» **YOUR GOAL**: State the number of lines in the records underneath where the word "deepest" turns up, and say nothing else.

INFORMATION GIVEN: Begin

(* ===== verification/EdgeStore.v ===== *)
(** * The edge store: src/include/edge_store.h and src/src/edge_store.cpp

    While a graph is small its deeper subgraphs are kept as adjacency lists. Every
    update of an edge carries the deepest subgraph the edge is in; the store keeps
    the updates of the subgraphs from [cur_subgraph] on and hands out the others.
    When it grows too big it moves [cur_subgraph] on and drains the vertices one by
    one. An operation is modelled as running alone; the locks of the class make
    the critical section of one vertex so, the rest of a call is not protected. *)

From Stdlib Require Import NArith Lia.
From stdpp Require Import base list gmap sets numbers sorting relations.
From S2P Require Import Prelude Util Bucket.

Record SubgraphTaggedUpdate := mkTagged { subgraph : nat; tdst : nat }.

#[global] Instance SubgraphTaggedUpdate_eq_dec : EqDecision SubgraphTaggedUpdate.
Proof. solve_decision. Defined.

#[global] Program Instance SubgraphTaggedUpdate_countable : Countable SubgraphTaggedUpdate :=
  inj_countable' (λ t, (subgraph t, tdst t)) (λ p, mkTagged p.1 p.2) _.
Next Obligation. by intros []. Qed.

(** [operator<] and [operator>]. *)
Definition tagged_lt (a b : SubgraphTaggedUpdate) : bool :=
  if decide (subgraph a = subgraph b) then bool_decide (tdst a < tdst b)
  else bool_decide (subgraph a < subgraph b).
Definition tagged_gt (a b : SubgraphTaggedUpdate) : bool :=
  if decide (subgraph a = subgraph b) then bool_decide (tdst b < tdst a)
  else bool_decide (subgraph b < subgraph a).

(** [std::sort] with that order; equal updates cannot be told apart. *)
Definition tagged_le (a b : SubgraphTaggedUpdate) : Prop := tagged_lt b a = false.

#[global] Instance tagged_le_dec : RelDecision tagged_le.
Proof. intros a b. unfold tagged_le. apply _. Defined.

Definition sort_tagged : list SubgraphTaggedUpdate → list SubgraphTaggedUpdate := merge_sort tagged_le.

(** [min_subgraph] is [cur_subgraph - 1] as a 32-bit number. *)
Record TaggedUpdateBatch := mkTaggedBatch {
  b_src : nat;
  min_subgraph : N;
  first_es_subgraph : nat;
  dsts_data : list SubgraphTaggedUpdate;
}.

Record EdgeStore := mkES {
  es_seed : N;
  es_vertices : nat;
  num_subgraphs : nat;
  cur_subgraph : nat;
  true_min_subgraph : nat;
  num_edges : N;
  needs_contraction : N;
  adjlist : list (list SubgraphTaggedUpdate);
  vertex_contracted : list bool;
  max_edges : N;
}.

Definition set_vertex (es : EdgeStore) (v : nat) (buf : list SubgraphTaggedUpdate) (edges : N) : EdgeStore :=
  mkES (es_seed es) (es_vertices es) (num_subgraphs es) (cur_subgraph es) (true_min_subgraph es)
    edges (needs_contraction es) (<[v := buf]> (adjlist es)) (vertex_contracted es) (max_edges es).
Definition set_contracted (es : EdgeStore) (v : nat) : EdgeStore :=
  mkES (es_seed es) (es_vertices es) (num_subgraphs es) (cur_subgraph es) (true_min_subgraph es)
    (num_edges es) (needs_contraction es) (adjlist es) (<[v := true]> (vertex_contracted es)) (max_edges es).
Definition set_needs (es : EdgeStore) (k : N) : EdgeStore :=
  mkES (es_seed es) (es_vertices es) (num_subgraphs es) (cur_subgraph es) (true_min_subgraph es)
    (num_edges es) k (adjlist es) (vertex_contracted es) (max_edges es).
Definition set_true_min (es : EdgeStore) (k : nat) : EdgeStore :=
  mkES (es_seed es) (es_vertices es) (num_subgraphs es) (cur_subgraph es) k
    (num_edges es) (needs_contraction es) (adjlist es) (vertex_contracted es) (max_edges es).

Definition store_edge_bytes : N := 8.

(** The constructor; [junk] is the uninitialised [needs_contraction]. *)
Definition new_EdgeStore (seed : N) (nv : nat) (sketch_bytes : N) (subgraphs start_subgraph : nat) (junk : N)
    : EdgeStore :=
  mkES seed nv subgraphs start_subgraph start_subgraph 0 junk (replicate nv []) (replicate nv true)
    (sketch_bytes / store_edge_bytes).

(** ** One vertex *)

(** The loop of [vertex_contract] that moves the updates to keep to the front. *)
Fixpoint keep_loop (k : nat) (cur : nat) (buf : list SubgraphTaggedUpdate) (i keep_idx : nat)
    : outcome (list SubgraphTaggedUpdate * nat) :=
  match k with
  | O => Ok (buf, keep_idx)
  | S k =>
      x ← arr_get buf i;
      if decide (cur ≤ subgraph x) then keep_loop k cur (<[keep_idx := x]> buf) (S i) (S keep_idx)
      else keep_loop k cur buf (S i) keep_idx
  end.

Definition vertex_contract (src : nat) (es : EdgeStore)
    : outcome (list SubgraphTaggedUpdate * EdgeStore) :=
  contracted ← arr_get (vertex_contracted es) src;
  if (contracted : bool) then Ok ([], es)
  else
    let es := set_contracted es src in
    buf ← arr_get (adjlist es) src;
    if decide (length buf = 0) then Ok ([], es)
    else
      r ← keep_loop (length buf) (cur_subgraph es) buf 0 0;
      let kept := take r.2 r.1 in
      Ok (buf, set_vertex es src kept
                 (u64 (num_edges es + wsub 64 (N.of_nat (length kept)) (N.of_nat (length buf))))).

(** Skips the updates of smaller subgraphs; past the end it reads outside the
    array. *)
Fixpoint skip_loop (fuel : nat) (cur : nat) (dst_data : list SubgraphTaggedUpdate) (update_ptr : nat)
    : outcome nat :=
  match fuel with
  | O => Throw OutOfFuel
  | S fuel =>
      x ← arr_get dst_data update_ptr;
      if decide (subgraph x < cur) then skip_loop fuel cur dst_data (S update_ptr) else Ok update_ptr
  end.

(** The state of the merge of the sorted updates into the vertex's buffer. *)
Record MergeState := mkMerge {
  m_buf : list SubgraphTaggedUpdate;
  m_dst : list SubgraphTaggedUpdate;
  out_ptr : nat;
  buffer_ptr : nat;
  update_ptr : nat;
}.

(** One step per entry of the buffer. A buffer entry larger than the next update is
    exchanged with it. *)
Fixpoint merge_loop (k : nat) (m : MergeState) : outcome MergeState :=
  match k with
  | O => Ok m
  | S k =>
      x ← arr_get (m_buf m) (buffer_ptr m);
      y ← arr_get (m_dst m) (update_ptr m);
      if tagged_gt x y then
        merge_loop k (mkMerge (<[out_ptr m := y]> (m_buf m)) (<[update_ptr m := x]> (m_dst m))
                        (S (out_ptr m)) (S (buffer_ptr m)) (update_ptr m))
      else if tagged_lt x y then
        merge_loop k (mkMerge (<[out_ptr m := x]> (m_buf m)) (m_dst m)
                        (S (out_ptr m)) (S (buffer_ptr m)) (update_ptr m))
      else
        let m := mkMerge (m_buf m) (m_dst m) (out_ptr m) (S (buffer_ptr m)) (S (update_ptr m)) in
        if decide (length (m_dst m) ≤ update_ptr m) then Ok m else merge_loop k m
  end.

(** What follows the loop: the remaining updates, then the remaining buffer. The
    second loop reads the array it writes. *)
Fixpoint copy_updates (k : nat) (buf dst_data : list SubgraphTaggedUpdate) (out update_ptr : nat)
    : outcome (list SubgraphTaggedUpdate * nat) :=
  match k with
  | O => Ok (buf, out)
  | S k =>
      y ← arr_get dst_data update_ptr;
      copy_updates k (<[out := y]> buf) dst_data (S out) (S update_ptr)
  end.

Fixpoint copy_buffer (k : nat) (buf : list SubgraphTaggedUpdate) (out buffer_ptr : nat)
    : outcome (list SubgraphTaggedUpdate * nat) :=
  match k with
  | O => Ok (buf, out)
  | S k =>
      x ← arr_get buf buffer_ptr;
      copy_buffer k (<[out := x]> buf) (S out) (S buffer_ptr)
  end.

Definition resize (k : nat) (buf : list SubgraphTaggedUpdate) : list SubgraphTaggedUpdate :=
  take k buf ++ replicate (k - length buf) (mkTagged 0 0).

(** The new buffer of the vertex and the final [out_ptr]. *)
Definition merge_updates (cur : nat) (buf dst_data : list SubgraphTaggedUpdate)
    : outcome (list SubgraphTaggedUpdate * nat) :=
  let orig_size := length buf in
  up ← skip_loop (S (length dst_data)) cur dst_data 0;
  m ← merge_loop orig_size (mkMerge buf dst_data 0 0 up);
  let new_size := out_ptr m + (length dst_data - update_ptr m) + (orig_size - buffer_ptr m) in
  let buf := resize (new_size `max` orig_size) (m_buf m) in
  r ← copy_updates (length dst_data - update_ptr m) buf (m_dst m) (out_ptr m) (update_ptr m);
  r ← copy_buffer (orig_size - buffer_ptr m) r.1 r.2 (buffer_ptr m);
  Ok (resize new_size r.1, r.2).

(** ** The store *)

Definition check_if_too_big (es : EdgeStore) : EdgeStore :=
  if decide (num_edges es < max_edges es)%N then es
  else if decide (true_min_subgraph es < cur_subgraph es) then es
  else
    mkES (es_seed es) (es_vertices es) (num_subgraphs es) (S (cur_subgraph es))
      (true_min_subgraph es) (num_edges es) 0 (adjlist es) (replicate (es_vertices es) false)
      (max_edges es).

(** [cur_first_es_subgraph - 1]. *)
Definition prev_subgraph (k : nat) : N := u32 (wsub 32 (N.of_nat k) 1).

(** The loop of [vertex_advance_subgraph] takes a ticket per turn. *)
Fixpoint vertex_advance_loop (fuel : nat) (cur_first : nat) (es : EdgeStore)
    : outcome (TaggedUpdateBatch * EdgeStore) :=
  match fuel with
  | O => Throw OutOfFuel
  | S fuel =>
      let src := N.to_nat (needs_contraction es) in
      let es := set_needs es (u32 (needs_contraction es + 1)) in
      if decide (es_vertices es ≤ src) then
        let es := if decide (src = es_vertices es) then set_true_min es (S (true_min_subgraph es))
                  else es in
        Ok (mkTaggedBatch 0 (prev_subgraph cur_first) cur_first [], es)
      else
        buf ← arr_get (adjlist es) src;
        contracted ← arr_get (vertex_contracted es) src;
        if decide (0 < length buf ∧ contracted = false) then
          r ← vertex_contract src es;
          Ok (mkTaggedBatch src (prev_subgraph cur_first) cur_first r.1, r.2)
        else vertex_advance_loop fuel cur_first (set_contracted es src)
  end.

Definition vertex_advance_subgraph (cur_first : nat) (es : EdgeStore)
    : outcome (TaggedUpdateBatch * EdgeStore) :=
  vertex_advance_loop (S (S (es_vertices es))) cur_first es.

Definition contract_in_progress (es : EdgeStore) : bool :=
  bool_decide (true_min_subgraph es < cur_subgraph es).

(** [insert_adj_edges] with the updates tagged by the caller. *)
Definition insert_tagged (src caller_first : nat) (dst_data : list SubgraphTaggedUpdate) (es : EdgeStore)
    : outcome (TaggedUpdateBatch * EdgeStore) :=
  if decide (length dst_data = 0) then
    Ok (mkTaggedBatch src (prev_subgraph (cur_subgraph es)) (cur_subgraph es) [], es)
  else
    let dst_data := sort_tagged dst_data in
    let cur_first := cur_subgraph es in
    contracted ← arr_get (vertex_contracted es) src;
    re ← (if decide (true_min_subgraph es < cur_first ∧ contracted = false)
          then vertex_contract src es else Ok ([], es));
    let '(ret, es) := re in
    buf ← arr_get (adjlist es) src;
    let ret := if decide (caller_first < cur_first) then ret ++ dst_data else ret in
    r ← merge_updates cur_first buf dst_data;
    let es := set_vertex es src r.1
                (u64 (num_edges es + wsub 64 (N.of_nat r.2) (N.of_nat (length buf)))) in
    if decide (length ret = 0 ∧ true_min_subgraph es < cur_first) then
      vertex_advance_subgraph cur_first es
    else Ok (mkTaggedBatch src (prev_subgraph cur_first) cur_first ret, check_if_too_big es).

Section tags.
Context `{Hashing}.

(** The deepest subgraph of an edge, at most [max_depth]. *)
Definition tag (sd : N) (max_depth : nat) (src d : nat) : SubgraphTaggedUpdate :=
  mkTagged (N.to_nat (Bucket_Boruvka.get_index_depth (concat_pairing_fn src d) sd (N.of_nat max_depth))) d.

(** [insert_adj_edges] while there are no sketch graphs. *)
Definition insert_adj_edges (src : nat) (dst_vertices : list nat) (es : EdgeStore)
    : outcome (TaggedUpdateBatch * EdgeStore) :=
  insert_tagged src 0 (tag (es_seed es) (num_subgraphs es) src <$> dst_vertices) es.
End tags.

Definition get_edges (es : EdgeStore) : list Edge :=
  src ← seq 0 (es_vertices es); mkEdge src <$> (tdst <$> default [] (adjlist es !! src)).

INFORMATION GIVEN: End

» **RESULT OF THE TASK**: 2